Stored data entries:
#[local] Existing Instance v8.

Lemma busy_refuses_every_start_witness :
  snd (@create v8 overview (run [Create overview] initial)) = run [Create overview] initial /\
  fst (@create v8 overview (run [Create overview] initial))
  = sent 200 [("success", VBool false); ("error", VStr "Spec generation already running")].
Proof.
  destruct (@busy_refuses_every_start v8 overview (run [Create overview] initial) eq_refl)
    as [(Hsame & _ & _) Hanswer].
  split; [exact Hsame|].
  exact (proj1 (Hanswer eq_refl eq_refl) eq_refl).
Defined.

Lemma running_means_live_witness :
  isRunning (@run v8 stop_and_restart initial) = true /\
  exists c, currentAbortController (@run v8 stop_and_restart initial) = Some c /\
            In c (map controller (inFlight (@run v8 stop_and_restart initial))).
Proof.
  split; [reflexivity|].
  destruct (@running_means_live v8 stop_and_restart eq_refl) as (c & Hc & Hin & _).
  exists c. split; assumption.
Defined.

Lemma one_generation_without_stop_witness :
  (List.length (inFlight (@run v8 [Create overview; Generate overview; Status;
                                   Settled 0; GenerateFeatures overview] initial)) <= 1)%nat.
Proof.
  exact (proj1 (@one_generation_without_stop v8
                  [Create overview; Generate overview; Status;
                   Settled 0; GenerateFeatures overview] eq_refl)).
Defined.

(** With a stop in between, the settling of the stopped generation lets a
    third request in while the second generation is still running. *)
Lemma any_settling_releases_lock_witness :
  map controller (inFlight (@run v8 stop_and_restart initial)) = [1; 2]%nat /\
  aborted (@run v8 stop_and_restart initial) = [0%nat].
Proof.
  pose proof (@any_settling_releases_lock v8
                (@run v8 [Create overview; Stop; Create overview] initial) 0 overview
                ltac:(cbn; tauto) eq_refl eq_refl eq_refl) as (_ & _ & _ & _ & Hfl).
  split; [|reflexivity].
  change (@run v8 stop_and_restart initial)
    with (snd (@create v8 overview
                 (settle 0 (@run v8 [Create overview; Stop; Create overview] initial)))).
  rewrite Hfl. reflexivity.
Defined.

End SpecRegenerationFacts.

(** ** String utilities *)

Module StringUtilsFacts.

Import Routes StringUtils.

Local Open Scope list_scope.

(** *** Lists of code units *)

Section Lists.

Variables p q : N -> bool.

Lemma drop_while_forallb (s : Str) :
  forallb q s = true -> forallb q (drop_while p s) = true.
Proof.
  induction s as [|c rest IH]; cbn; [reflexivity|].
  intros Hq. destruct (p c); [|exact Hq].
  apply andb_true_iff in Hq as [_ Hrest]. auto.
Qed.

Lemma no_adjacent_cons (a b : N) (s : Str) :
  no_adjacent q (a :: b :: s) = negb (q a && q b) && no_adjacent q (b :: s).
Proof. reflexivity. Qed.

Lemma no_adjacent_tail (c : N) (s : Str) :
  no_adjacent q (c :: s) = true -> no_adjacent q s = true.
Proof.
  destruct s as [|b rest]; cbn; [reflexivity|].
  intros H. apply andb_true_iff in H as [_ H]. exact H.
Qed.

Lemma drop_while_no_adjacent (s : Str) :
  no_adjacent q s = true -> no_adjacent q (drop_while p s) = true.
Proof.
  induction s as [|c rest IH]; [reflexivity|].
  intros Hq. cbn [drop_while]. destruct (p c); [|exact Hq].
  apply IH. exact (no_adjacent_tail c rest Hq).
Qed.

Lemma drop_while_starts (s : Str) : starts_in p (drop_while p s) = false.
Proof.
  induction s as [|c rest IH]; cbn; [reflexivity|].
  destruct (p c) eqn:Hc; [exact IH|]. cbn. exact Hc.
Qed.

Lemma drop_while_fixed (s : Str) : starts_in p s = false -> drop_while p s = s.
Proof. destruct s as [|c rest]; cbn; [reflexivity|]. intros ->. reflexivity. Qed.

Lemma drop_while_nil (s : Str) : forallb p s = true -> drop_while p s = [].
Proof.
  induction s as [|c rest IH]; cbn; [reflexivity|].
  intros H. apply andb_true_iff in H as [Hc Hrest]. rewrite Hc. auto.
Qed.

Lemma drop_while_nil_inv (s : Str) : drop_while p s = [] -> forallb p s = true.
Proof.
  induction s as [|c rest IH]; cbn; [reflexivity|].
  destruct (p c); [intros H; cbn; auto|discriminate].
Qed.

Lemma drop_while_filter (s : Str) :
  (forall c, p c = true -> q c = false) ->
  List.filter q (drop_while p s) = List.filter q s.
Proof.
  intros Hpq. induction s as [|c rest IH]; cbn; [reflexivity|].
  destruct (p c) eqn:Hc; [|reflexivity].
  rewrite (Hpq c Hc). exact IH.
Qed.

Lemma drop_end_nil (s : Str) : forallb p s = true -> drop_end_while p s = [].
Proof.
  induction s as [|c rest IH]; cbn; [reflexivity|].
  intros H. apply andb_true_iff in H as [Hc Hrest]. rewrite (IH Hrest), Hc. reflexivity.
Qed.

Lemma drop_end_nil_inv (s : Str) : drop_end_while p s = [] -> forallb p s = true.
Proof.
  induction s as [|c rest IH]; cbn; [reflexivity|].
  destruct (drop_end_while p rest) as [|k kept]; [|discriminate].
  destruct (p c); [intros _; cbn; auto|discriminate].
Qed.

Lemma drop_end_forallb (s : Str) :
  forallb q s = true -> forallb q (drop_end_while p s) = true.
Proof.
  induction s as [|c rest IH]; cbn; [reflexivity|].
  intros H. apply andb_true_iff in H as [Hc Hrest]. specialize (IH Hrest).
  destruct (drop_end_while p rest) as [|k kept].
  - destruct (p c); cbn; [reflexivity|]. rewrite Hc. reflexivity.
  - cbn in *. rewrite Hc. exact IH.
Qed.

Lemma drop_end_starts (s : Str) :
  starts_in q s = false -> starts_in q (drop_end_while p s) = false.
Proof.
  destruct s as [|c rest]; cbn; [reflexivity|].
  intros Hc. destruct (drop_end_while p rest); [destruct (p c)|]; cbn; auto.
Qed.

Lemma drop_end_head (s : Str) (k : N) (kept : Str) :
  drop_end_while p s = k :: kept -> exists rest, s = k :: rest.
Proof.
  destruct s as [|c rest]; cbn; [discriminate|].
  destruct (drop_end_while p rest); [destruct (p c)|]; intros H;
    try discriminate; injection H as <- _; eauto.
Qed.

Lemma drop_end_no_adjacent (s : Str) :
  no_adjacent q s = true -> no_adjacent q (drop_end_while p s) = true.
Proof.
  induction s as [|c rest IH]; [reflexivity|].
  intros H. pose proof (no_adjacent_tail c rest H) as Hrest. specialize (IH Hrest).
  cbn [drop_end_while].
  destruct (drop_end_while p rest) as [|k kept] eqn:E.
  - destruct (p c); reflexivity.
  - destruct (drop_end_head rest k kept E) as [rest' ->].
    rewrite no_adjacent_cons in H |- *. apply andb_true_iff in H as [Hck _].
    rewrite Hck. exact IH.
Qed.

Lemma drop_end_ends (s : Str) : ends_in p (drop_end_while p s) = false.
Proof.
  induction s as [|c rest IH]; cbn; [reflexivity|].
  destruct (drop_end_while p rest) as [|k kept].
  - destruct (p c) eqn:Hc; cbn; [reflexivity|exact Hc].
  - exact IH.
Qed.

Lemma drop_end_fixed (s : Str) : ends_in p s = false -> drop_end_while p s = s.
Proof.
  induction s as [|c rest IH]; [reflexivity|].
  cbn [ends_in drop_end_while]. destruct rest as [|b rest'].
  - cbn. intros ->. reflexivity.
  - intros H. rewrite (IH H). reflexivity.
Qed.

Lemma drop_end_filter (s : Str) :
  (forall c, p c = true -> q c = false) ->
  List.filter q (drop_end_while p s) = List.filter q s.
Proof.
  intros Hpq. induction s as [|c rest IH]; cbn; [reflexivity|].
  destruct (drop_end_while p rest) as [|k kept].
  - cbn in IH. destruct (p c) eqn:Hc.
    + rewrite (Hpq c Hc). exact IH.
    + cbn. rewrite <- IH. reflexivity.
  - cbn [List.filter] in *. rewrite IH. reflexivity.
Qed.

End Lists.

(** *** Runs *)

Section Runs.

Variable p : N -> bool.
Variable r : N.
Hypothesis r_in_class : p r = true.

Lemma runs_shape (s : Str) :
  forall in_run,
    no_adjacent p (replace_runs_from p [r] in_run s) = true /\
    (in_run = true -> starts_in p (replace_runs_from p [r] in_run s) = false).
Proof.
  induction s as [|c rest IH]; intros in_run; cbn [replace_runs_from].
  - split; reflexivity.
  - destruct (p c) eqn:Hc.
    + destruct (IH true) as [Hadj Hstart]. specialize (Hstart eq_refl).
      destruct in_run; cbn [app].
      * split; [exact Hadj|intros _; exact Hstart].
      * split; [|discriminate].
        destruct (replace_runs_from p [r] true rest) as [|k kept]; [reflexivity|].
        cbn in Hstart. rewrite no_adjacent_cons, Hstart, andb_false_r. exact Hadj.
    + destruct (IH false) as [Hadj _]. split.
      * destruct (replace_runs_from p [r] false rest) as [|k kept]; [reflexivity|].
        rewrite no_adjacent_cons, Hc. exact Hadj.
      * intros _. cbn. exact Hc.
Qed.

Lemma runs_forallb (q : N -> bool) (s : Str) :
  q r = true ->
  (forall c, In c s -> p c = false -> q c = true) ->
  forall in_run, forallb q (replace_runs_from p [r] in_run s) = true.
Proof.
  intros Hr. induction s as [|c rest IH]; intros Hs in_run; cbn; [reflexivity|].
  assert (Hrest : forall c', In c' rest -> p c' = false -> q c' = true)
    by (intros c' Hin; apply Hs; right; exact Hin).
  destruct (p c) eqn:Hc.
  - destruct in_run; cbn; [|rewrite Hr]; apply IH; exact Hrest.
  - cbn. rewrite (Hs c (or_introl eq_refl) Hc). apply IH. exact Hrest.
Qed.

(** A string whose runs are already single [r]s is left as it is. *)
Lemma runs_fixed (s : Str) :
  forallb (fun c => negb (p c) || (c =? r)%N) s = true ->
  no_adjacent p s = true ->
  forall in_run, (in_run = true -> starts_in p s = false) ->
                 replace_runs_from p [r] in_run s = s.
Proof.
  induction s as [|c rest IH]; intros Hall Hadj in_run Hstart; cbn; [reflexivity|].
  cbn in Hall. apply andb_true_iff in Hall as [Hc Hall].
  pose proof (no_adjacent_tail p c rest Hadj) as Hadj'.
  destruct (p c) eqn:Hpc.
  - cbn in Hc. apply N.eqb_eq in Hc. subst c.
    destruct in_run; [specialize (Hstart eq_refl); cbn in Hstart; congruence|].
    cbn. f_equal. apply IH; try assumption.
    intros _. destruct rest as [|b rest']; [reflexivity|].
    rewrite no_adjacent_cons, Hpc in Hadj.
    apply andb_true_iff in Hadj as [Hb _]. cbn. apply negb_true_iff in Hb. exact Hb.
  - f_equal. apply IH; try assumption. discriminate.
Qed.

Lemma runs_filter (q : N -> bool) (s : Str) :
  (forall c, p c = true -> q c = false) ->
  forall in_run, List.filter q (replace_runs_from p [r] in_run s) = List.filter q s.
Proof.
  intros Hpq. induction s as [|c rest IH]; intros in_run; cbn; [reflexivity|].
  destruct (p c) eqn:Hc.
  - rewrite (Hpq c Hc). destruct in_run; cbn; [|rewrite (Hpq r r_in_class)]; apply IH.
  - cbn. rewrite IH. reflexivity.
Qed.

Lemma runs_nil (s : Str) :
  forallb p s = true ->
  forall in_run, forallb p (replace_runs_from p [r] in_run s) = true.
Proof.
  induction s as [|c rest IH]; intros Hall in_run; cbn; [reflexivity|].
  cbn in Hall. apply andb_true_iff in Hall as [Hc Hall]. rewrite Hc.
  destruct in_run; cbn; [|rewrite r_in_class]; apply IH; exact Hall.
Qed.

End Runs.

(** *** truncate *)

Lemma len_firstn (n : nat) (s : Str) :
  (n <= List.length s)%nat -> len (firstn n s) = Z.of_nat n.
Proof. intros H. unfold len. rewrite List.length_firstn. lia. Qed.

■ Activity
Find how many of the lines above have the word "Status" in them. State only that number.

■ Solution
2